In vivo microdialysis and single-cell extracellular recordings were used to assess the involvement of serotonin 4 (5-HT 4) receptors in the effects induced by morphine, amphetamine and cocaine on nigrostriatal and mesoaccumbal dopaminergic (DA) pathway activity. The increase in striatal DA release induced by morphine (2.5 mg/kg, s.c.) was significantly reduced by the selective 5-HT 4 antagonists GR 125487 (0.1 and 1 mg/kg, i.p.) or SB 204070 (1 mg/kg, i.p.), and potentiated by the 5-HT 4 agonist prucalopride (5 mg/kg, i.p.). Neither of these compounds affected morphine-stimulated DA release in the nucleus accumbens.

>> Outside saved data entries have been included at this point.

Lemma lookup_fold key (l : list (string * gset Z)) : forall u m u' m',
  fold_left (fun '(union, matched) '(entry, set) =>
     if negb (nameMatchesEntry key entry) then (union, matched)
     else (fold_left (fun (u : gset Z) p => {[p]} ∪ u) (range_ports set) union, true)) l (u, m)
  = (u', m') ->
  (m' = true <-> m = true \/ exists e s, (e, s) ∈ l /\ nameMatchesEntry key e = true) /\
  (forall p, p ∈ u' <-> p ∈ u \/ exists e s, (e, s) ∈ l /\ nameMatchesEntry key e = true /\ p ∈ s).
Proof.
  induction l as [|[e s] l IH]; intros u m u' m'; simpl.
  - intros [= <- <-]. split; [|intros p]; (split; [by left|intros [?|(? & ? & ?%not_elem_of_nil & _)]; done]).
  - destruct (nameMatchesEntry key e) eqn:E; simpl; intros Hf; destruct (IH _ _ _ _ Hf) as [Hm Hu].
    + split; [split|].
      * intros _. right. exists e, s. split; [by left|done].
      * intros _. apply Hm. by left.
      * intros p. rewrite Hu, fold_union, elem_of_range_ports. split.
        -- intros [[?|?]|(e' & s' & ? & ?)]; [by left|right; exists e, s|right; exists e', s'];
             (split; [by constructor|done]).
        -- intros [?|(e' & s' & [[= -> ->]|?]%elem_of_cons & ? & ?)]; [tauto|tauto|].
           right. by exists e', s'.
    + split.
      * rewrite Hm. split; (intros [?|(e' & s' & Hin & ?)]; [by left|right]).
        -- exists e', s'. split; [by right|done].
        -- apply elem_of_cons in Hin as [[= -> ->]|Hin]; [congruence|by exists e', s'].
      * intros p. rewrite Hu. split; (intros [?|(e' & s' & Hin & ?)]; [by left|right]).
        -- exists e', s'. split; [by right|done].
        -- apply elem_of_cons in Hin as [[= -> ->]|Hin]; [intuition congruence|by exists e', s'].
Qed.

(** The ports a registry allows a guest for a query. *)
Definition allows (r : Registry) (guestIP : IP) (name : string) (port : Z) : Prop :=
  exists al entry set,
    canonicalName unicode_lower name <> "" /\
    byGuest r !! ip_string other_string guestIP = Some al /\ al !! entry = Some set /\
    nameMatchesEntry (canonicalName unicode_lower name) entry = true /\ port ∈ set.

Lemma Lookup_allows r guestIP name port :
  (exists ports, Lookup other_string unicode_lower range_al range_ports r guestIP name = Some ports
     /\ port ∈ ports) <-> allows r guestIP name port.
Proof.
  unfold Lookup, allows. set (key := canonicalName unicode_lower name). cbv zeta.
  destruct (String.eqb_spec key "") as [Hk|Hk].
  { split; [by intros (? & ? & _)|]. intros (? & ? & ? & ? & _). done. }
  destruct (byGuest r !! _) as [al|] eqn:Hg.
  2:{ split; [by intros (? & ? & _)|]. by intros (? & ? & ? & _ & ? & _). }
  destruct (fold_left _ (range_al al) (∅, false)) as [u m] eqn:Hf.
  destruct (lookup_fold _ _ _ _ _ _ Hf) as [Hm Hu].
  assert (forall e s, (e, s) ∈ range_al al <-> al !! e = Some s) as Hin.
  { intros e s. by rewrite (Hal al), elem_of_map_to_list. }
  destruct m; simpl; split.
  - intros (ports & [= <-] & Hp). rewrite elem_of_range_ports in Hp.
    apply Hu in Hp as [?%not_elem_of_empty|(e & s & He%Hin & ? & ?)]; [done|]. by exists al, e, s.
  - intros (al' & e & s & _ & [= <-] & He & ? & ?). eexists. split; [done|].
    rewrite elem_of_range_ports. apply Hu. right. exists e, s. by rewrite Hin.
  - by intros (? & ? & _).
  - intros (al' & e & s & _ & [= <-] & He & ? & ?).
    assert (false = true); [|done]. apply Hm. right. exists e, s. by rewrite Hin.
Qed.

Lemma Lookup_NoDup r guestIP name ports :
  Lookup other_string unicode_lower range_al range_ports r guestIP name = Some ports -> NoDup ports.
Proof.
  unfold Lookup. case_match; [done|]. case_match; [|done]. case_match. case_match; [done|].
  intros [= <-]. rewrite (Hports _). apply NoDup_elements.
Qed.

(** ** Registering a parsed allowlist *)

Definition register_al (names : list (string * list Z)) : Allowlist :=
  fold_left (fun (al : Allowlist) '(name, ports) =>
    let key := canonicalName unicode_lower name in
    let set := fold_left (fun (set : gset Z) p => {[p]} ∪ set) ports ∅ in
    <[key := set]> al) names ∅.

In both regions, amphetamine (2 mg/kg, i.p.) and cocaine (15 mg/kg, i.p.) induced DA release was affected neither by GR 125487 nor by prucalopride. None of the 5-HT agents used modified basal DA release in either brain region. Finally, GR 125487 (445 μg/kg, i.v.), whilst not affecting basal firing of DA neurons within either the substantia nigra pars compacta nor the ventral tegmental area, significantly reduced morphine (0.1–10 mg/kg, i.v.) stimulated firing of nigrostriatal DA neurons only. These results confirm that 5-HT 4 receptors exert a state-dependent facilitatory control restricted to the nigrostriatal DA pathway, and indicate that 5-HT 4 receptors selectively modulate DA exocytosis associated with increased DA neuron firing rate.